Apparently no one gets to ask, and we have learned quickly that only the approved reactions are acceptable.

If Brady had thrown three interceptions in the first half of the last Super Bowl, he would have faced numerous questions about such a massive performance hiccup.  Curiosity would have properly surrounded both his arm and his mental focus.  And there is no universe in which he would have handed the ball to the backup quarterback and opted out of the second half because he wasn’t in “the right head space.”

No comparison will be exact.  There is nothing precisely like the pressure on an individual gymnast in an Olympic team rotation.  Does it exceed any pressure on any athlete in any other setting?  I don’t know.  I do know that she has excelled under that pressure in the past, revealing a grit that has written her name on the tablet of our greatest Olympians.


Since no one knows why that well ran dry Tuesday, the air filled with speculation, all of it by definition underinformed.  I can’t know what it was like for her as she called on her characteristic inner strength and found it lacking.
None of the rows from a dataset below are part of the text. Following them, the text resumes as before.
Definition no_data (p : ti_pkg) : ti_pkg := Pkg (pkg_n p) (pkg_id p) (pkg_tp p) (pkg_ntp p) [].

(** The header of a package of which at least that much is there. *)
Lemma pkg_header_ok p pend wire rest junk : pkg_ok p ->
  pend ++ wire = pkg_bytes p ++ rest -> PKG_HEADER <= len pend ->
  pkg_header ((Some <$> pend) ++ junk) = Some (no_data p).
Proof.
  intros (Hn & Hmax & Hid & _) E Hlen. pose proof (len_nonneg (pkg_data p)).
  unfold len, PKG_HEADER, TI_PKG_MAX_SIZE, pkg_bytes in *.
  destruct pend as [|b0 [|b1 [|b2 [|b3 [|b4 [|b5 [|b6 [|b7 pend]]]]]]]]; simpl in Hlen; try lia.
  simpl in E. injection E as -> -> -> -> -> -> -> -> E. unfold pkg_header. simpl.
  rewrite bytes4 by lia. rewrite bytes2 by lia. done.
Qed.

(** ** The buffer *)

(** The first cells of the buffer hold [pend]. *)
Definition holds (s : in_stream) (pend : list Z) : Prop :=
  exists junk, in_buf s = (Some <$> pend) ++ junk /\ in_sz s = len (in_buf s) /\ in_sz s < 2147483648.

Lemma len_some {A} (l : list A) : len (Some <$> l) = len l.
Proof. unfold len. by rewrite length_fmap. Qed.

Lemma holds_len s pend : holds s pend -> len pend <= in_sz s.
Proof. intros (junk & E & Hsz & _). rewrite Hsz, E, len_app, len_some. pose proof (len_nonneg junk). lia. Qed.

Lemma cells_some {A} (l : list A) : cells (Some <$> l) = Some l.
Proof. induction l as [|x l IH]; [done|]. rewrite fmap_cons. cbn [cells mbind option_bind]. by rewrite IH. Qed.

Lemma slice_app {A} (a b c : list A) : slice (a ++ b ++ c) (len a) (len b) = b.
Proof.
  unfold slice, len. rewrite !Nat2Z.id. rewrite drop_app_length. by rewrite take_app_length.
Qed.

Lemma copy_app {A} (a b c l : list A) : len l = len b -> copy (a ++ b ++ c) (len a) l 0 (len l) = Some (a ++ l ++ c).
Proof.
  intros Hl. unfold copy, len in *. rewrite !length_app. pose proof (Zle_0_nat (length a)).
  repeat (rewrite (proj2 (Z.leb_le _ _)) by lia). cbn [andb]. f_equal. unfold blit, slice. simpl.
  rewrite !Nat2Z.id, drop_0, (firstn_all l), take_app_length. f_equal. f_equal.
  rewrite drop_app_add. rewrite (drop_app_length' b) by lia. done.
Qed.

Lemma memmove_front {A} (a b c : list A) :
  exists junk, memmove (a ++ b ++ c) 0 (len a) (len b) = Some (b ++ junk) /\ length (b ++ junk) = length (a ++ b ++ c).
Proof.
  unfold memmove, copy. rewrite !len_app. pose proof (len_nonneg a). pose proof (len_nonneg b). pose proof (len_nonneg c).
  repeat (rewrite (proj2 (Z.leb_le _ _)) by lia). cbn [andb]. rewrite slice_app. unfold blit. simpl.
  eexists. split; [done|]. rewrite length_app, length_drop, !length_app. lia.
Qed.

Lemma pkg_with_data_ok p rest : pkg_ok p ->
  pkg_with_data (no_data p) ((Some <$> pkg_bytes p) ++ rest) = Some p.
Proof.
  intros Hp. pose proof Hp as (Hn & _). unfold pkg_with_data. cbn [no_data pkg_n pkg_id pkg_tp pkg_ntp].
  rewrite len_app, len_some, len_pkg_bytes by done. pose proof (len_nonneg rest).
  rewrite (proj2 (Z.leb_le _ _)) by lia. unfold pkg_bytes. rewrite fmap_app, <- app_assoc, Hn.
  replace (len (pkg_data p)) with (len (Some <$> pkg_data p)) by apply len_some.
  set (h := Some <$> [_; _; _; _; _; _; _; _]). change PKG_HEADER with (len h). rewrite slice_app, cells_some.
  rewrite len_some, <- Hn. cbn [mbind option_bind]. by destruct p.
Qed.

(** ** Reassembly *)

Definition wire_of (ps : list ti_pkg) : list Z := concat (pkg_bytes <$> ps).

(** No whole package waits, and there is room for a next byte. *)
Definition waiting (s : in_stream) (pend : list Z) (ps : list ti_pkg) : Prop :=
  holds s pend /\ in_n s = len pend /\ in_closed s = false /\
  match ps with
  | [] => pend = []
  | p :: _ => len pend < PKG_HEADER + pkg_n p /\ (PKG_HEADER <= in_sz s -> len pend < in_sz s)
  end.

(** What one call hands over of the packages [ps] that are still to come. *)
Definition handed (s : in_stream) (wire : list Z) (ps : list ti_pkg) (s' : in_stream) : Prop :=
  exists done_ left_ pend', ps = done_ ++ left_ /\ in_got s' = in_got s ++ done_ /\ pend' ++ wire = wire_of left_ /\
    waiting s' pend' left_ /\ in_sz s <= in_sz s'.

Lemma handed_none s wire ps s' pend :
  pend ++ wire = wire_of ps -> in_got s' = in_got s -> waiting s' pend ps -> in_sz s <= in_sz s' -> handed s wire ps s'.
Proof. intros Hw Hg Hwait Hsz. exists [], ps, pend. by rewrite Hg, app_nil_r. Qed.

Lemma handed_cons s wire p ps s1 s' :
  in_got s1 = in_got s ++ [p] -> in_sz s <= in_sz s1 -> handed s1 wire ps s' -> handed s wire (p :: ps) s'.
Proof.
  intros Hg Hsz (d & l & pend & -> & Hd & Hw & Hwait & Hsz'). exists (p :: d), l, pend.
  rewrite Hd, Hg, <- app_assoc. split; [done|]. split; [done|]. split; [done|]. split; [done|lia].
Qed.

Lemma holds_realloc s pend n m c g : holds s pend -> in_sz s <= n < 2147483648 ->
  holds (InStream (realloc (in_buf s) n) n m c g) pend.
Proof.
  intros (junk & Hbuf & Hsz & Hmax) Hn. exists (junk ++ replicate (Z.to_nat n - length (in_buf s)) None). simpl.
  assert (realloc (in_buf s) n = in_buf s ++ replicate (Z.to_nat n - length (in_buf s)) None) as E.
  { unfold realloc. rewrite take_ge; [done|]. unfold len in Hsz. lia. }
  split; [rewrite E, Hbuf; by rewrite app_assoc|]. split; [|lia]. unfold len. rewrite length_realloc by (pose proof (len_nonneg (in_buf s)); lia).
  pose proof (len_nonneg (in_buf s)). lia.
Qed.

(** A whole package at the front is handed over and the rest moves up. *)
Lemma holds_shift s (a b : list Z) junk : in_buf s = (Some <$> (a ++ b)) ++ junk -> in_sz s = len (in_buf s) -> in_sz s < 2147483648 ->
  exists buf, memmove (in_buf s) 0 (len a) (len b) = Some buf /\
    forall n c g, holds (InStream buf (in_sz s) n c g) b.
Proof.
  intros Hbuf Hsz Hmax. rewrite Hbuf, fmap_app, <- app_assoc.
  destruct (memmove_front (Some <$> a) (Some <$> b) junk) as (junk' & E & Hl). rewrite !len_some in E. rewrite E.
  eexists. split; [done|]. intros n c g. exists junk'. simpl. split; [done|]. split; [|done].
  rewrite Hsz, Hbuf, fmap_app, <- app_assoc. unfold len. by rewrite Hl.
Qed.

Lemma waiting_nil s ps : Forall pkg_ok ps -> in_sz s = len (in_buf s) -> in_sz s < 2147483648 -> in_n s = 0 ->
  in_closed s = false -> waiting s [] ps.
Proof.
  intros Hps Hsz Hmax Hn Hcl. split; [by exists (in_buf s)|]. split; [done|]. split; [done|].
  destruct ps as [|p ps]; [done|]. apply Forall_cons_1 in Hps as [(Hp & _) _]. pose proof (len_nonneg (pkg_data p)).
  unfold PKG_HEADER. change (len (@nil Z)) with 0. lia.
Qed.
But I do know this:  if Brady had thrown those three picks, he would have failed to do what was expected.  And I’m guessing Hell’s fury would not have awaited anyone saying so.
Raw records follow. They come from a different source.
(** ** What happens to the module

    Timers fire only when they are started, a close callback runs once after the
    handle was closed, and finished work was queued. *)
Inductive aevent :=
  | EvTrigger (e : trigger_env)
  | EvAnswer (uv : uv_rc) (i : nat) (ans : answer)
  | EvWaiter (changes futures : Z)
  | EvWaiterClosed (queued : bool)
  | EvWorkDone (uv : uv_rc)
  | EvRequest (uv : uv_rc) (id : Z)
  | EvNode (i : nat) (st : Z)
  | EvOwn (st : Z)
  | EvSignal
  | EvSyncer (create_ok push_ok listen_ok : bool) (stream : nat) (first : Z)
  | EvSyncerDone (stream : nat)
  | EvStreamGone (stream : nat)
  | EvStart (uv : uv_rc)
  | EvStop.

Definition away_event (ev : aevent) : AM unit :=
  s ← aget;
  match ev with
  | EvTrigger e => if w_trigger s then away__trigger_cb e else mret tt
  | EvAnswer uv i ans => away_answer uv i ans
  | EvWaiter changes futures =>
      match w_waiter s with
      | WTimer CbAccept => away__accept_cb
      | WTimer CbPre => away__waiter_pre_cb changes futures
      | WTimer CbAfter => away__waiter_after_cb changes
      | _ => mret tt
      end
  | EvWaiterClosed queued =>
      match w_waiter s with
      | WClosing cb =>
          set_waiter WNone;;
          match cb with
          | Some CbAccept => away__accept_close_cb
          | Some CbPre => away__waiter_pre_close_cb queued
          | Some CbAfter => away__waiter_after_close_cb
          | None => mret tt
          end
      | _ => mret tt
      end
  | EvWorkDone uv => if w_work s then set_work false;; away__work_finish uv else mret tt
  | EvRequest uv id => nodes__on_req_away uv id;; mret tt
  | EvNode i st => node_status_update i st
  | EvOwn st => ti_set_node_status st
  | EvSignal => signals__handler
  | EvSyncer c p l stream first =>
      a ← away_; set_syncers (snd (ti_away_syncer c p l stream first (aw_syncers a)))
  | EvSyncerDone stream => a ← away_; set_syncers (ti_away_syncer_done stream (aw_syncers a))
  | EvStreamGone stream => a ← away_; set_syncers (syncer_gone stream (aw_syncers a))
  | EvStart uv => ti_away_start uv;; mret tt
  | EvStop => ti_away_stop
  end.

Fixpoint away_events (l : list aevent) : AM unit :=
  match l with [] => mret tt | ev :: l => away_event ev;; away_events l end.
But in today’s pathologically sensitized environment, it is as if a requirement has been established for instant enthusiastic acceptance of the “head space” excuse.  Many offered that sympathetic reaction, including no shortage of condoling fellow athletes.  
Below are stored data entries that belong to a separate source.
(* ===== verification/AwayProof.v ===== *)
(** * The away state machine

    The schedule of the nodes ([away_sleep]), the invariant that ties the
    status to the libuv objects ([away_ok]), and that every handler keeps it. *)
From Stdlib Require Import ZArith Lia.
From stdpp Require Import base list option numbers sets.
From S2P Require Import Prelude Nodes Quorum Away.

(** ** The schedule *)

Lemma index_of_id_lt vec id : forall i found, (found <= i)%nat -> (index_of_id vec id i found < i + length vec)%nat \/
  index_of_id vec id i found = found.
Proof.
  induction vec as [|n vec IH]; intros i found Hf; simpl; [by right|].
  destruct (IH (S i) (if node_id n =? id then i else found)) as [H|H]; [destruct (node_id n =? id); lia|left; lia|].
  rewrite H. destruct (node_id n =? id); [left; lia|by right].
Qed.

Lemma index_of_id_range vec id : vec <> [] -> (index_of_id vec id 0 0 < length vec)%nat.
Proof.
  intros Hv. destruct (index_of_id_lt vec id 0 0) as [H|H]; [lia|lia|]. rewrite H. destruct vec; [done|simpl; lia].
Qed.

(** Steps from [c] to [me] around the ring. *)
Definition steps (n c me : nat) : nat := if (c <? me)%nat then me - c else me + n - c.

Lemma steps_le n c me : (me < n)%nat -> (steps n c me <= n)%nat.
Proof. intros Hme. unfold steps. destruct (Nat.ltb_spec c me); lia. Qed.

Lemma next_ready_Some f vec me c :
  (me < length vec)%nat -> (c < length vec)%nat -> (steps (length vec) c me <= f)%nat ->
  exists c', next_ready f vec me c = Some c' /\ (c' < length vec)%nat.
Proof.
  revert c. induction f as [|f IH]; intros c Hme Hc Hf.
  { unfold steps in Hf. destruct (Nat.ltb_spec c me); lia. }
  cbn [next_ready]. set (d := ((c + 1) mod length vec)%nat).
  assert (d < length vec)%nat as Hd by (apply Nat.mod_upper_bound; lia).
  assert (d = if (c + 1 =? length vec)%nat then 0%nat else (c + 1)%nat) as Ed.
  { subst d. destruct (Nat.eqb_spec (c + 1) (length vec)) as [E|E]; [rewrite E; apply Nat.Div0.mod_same|].
    apply Nat.mod_small. lia. }
  destruct (Nat.eqb_spec d me) as [->|Hne]; [eauto|].
  destruct (lookup_lt_is_Some_2 vec d Hd) as [n Hn]. rewrite Hn. cbn [mbind option_bind].
  destruct (node_status n =? TI_NODE_STAT_READY); [eauto|]. apply IH; [done|done|].
  clearbody d. unfold steps in *. destruct (Nat.eqb_spec (c + 1) (length vec)), (Nat.ltb_spec c me), (Nat.ltb_spec d me); lia.
Qed.

Lemma away_sleep_Some vec me id : (me < length vec)%nat -> exists sl, away_sleep vec me id = Some sl.
Proof.
  intros Hme. pose proof (index_of_id_range vec id ltac:(by destruct vec; [simpl in Hme; lia|])) as Hc.
  destruct (next_ready_Some (length vec) vec me _ Hme Hc) as (c & E & _).
  { by apply steps_le. }
  unfold away_sleep. rewrite E. cbn [mbind option_bind]. eauto.
Qed.

(** For ready nodes the search does not depend on which of them searches. *)
Fixpoint first_ready (fuel : nat) (vec : list ti_node) (c : nat) : option nat :=
  match fuel with
  | O => None
  | S fuel =>
      let c := ((c + 1) mod length vec)%nat in
      n ← vec !! c;
      if node_status n =? TI_NODE_STAT_READY then Some c else first_ready fuel vec c
  end.

Definition is_ready (vec : list ti_node) (me : nat) : Prop :=
  exists n, vec !! me = Some n /\ node_status n = TI_NODE_STAT_READY.

Lemma next_ready_first f vec me c : is_ready vec me -> next_ready f vec me c = first_ready f vec c.
Proof.
  intros (n & Hn & Hst). revert c. induction f as [|f IH]; intros c; [done|]. cbn [next_ready first_ready].
  destruct (Nat.eqb_spec ((c + 1) mod length vec) me) as [->|Hne].
  - by rewrite Hn; cbn [mbind option_bind]; rewrite Hst, Z.eqb_refl.
  - destruct (vec !! ((c + 1) mod length vec)%nat) as [x|]; [|done]. cbn [mbind option_bind].
    destruct (node_status x =? TI_NODE_STAT_READY); [done|]. apply IH.
Qed.

(** The places of the ready nodes behind the node that is away. *)
Lemma away_sleep_ready vec me id :
  len vec <= NODES__MAX -> is_ready vec me ->
  exists c, first_ready (length vec) vec (index_of_id vec id 0 0) = Some c /\ (c < length vec)%nat /\
    away_sleep vec me id = Some (2500 + 17000 * Z.of_nat (if (me <? c)%nat then me + length vec - c else me - c)).
Proof.
  intros Hlen Hr. pose proof Hr as (n & Hn & _). pose proof (lookup_lt_Some _ _ _ Hn) as Hme.
  pose proof (index_of_id_range vec id ltac:(by destruct vec; [simpl in Hme; lia|])) as Hc0.
  destruct (next_ready_Some (length vec) vec me _ Hme Hc0) as (c & E & Hc).
  { by apply steps_le. }
  exists c. rewrite <- (next_ready_first _ _ me) by done. split; [done|]. split; [done|].
  unfold away_sleep. rewrite E. cbn [mbind option_bind]. f_equal. unfold len, NODES__MAX in Hlen.
  destruct (Nat.ltb_spec me c); rewrite u32_small; lia.
Qed.

(** ** Defined runs *)

Definition awp {A} (m : AM A) (s : away_world) (Q : A -> away_world -> Prop) : Prop :=
  exists a s', m s = Some (a, s') /\ Q a s'.

Lemma awp_ret {A} (a : A) s (Q : A -> away_world -> Prop) : Q a s -> awp (mret a) s Q.
Proof. intros HQ. by exists a, s. Qed.

Lemma awp_bind {A B} (m : AM A) (k : A -> AM B) s (Q : B -> away_world -> Prop) :
  awp m s (fun a s' => awp (k a) s' Q) -> awp (m ≫= k) s Q.
Proof. intros (a & s1 & E & b & s2 & E2 & HQ). exists b, s2. unfold mbind, AM_bind. by rewrite E, E2. Qed.

Lemma awp_mono {A} (m : AM A) s (Q Q' : A -> away_world -> Prop) :
  awp m s Q -> (forall a s', Q a s' -> Q' a s') -> awp m s Q'.
Proof. intros (a & s' & E & HQ) H. exists a, s'. auto. Qed.

Lemma awp_get s (Q : away_world -> away_world -> Prop) : Q s s -> awp aget s Q.
Proof. intros HQ. by exists s, s. Qed.

Lemma awp_assert (P : Prop) `{Decision P} s (Q : unit -> away_world -> Prop) : P -> Q tt s -> awp (aassert P) s Q.
Proof. intros HP HQ. exists tt, s. unfold aassert. by rewrite decide_True. Qed.

Lemma awp_away s a (Q : ti_away -> away_world -> Prop) : w_away s = Some a -> Q a s -> awp away_ s Q.
Proof. intros Ha HQ. unfold away_. apply awp_bind, awp_get. rewrite Ha. by apply awp_ret. Qed.

Lemma awp_this s n (Q : ti_node -> away_world -> Prop) : w_vec s !! w_me s = Some n -> Q n s -> awp this_node s Q.
Proof. intros Hn HQ. unfold this_node. apply awp_bind, awp_get. rewrite Hn. by apply awp_ret. Qed.

Ltac astep :=
  match goal with
  | |- awp (mret _) _ _ => apply awp_ret
  | |- awp (mbind _ _) _ _ => apply awp_bind
  | |- awp aget _ _ => apply awp_get
  | |- awp away_ _ _ => eapply awp_away; [first [eassumption|reflexivity]|]
  | |- awp this_node _ _ => eapply awp_this; [eassumption|]
  | |- awp (set_away _) _ _ => eexists _, _; split; [reflexivity|]
  | |- awp (set_waiter _) _ _ => eexists _, _; split; [reflexivity|]
  | |- awp (set_trigger _ _) _ _ => eexists _, _; split; [reflexivity|]
  | |- awp (set_work _) _ _ => eexists _, _; split; [reflexivity|]
  | |- awp (set_quorums _) _ _ => eexists _, _; split; [reflexivity|]
  | |- awp (set_vec _) _ _ => eexists _, _; split; [reflexivity|]
  | |- awp (set_flags _ _) _ _ => eexists _, _; split; [reflexivity|]
  | |- awp (set_status _) _ _ => unfold set_status
  | |- awp (set_counts _ _) _ _ => unfold set_counts
  | |- awp (set_sleep _ _) _ _ => unfold set_sleep
  | |- awp (set_syncers _) _ _ => unfold set_syncers
  end; cbv beta zeta; cbn [w_away w_waiter w_trigger w_repeat w_work w_quorums w_vec w_me w_signal w_shutdown
    aw_syncers aw_status aw_skip_count aw_wait_futures aw_node_id aw_sleep].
But am I the only person with a brain vault filled with gutsy performances on occasions when athletes had to show extra measures of determination, fighting through obstacles of various types?  And am I some insufferable monster for wondering why that was not Simone Biles on Tuesday night in Tokyo?

Mental health issues are a hot button these days, often for good reason. We have been dismissive of such challenges at times, and added awareness has made life easier for people facing those challenges, and has made us a more enlightened and kinder culture.

But the Simone Biles story does not contain years of some diagnosable condition that has left her occasionally unable to meet the grueling demands of her sport.  Quite the opposite. Her path of seven national all-around championships, five world all-around championships and six Olympic medals has been a rocket ride requiring incomparable athletic talent and indescribable mental toughness.


The gymnast’s path is blazed through childhood, puberty and adolescence. Along that path, these little girls show toughness many football linemen never achieve.  So no one should play the card that she might be somehow more prone to a mental stumble.

Nor am I buying the extenuations manufactured in the hours following her exit from the team.  Social media fairly gushed with hand-wringing about how hard it must be to perform without her family and others in her usual support structure nearby, and how jarring it must be to toil in the silent tomb of the COVID-emptied venue.

Know who else is dealing with that?  Every athlete from every sport from our country and every other country.  And somehow gold medals are being earned anyway.

So to conclude, I wish nothing but the best for Simone Biles, for the rest of these Olympics, for the rest of her remarkable life.  But I have wishes for our society as well.  I want it to be permissible to tell people to fight through tough moments, to dig down and find whatever is necessary to find the right “head space” to do what is required of a given moment.  Sometimes it will be in sports, sometimes in battle, sometimes in family life, sometimes in personal struggles.

If we do not value such toughness enough to call for it from each other, our collective and individual strengths will ebb.  We should maintain high expectations not so we can berate people when they are not met, but so we can inspire them to do better next time.  We don’t want countless young athletes across America to start cultivating “head space” justifications, and we surely don’t want this to become any more common in other walks of life.


Empathy is always a kind instinct, but we cannot allow it to devour what used to be a high value placed on doing whatever is necessary to fight through tough times and do what is expected.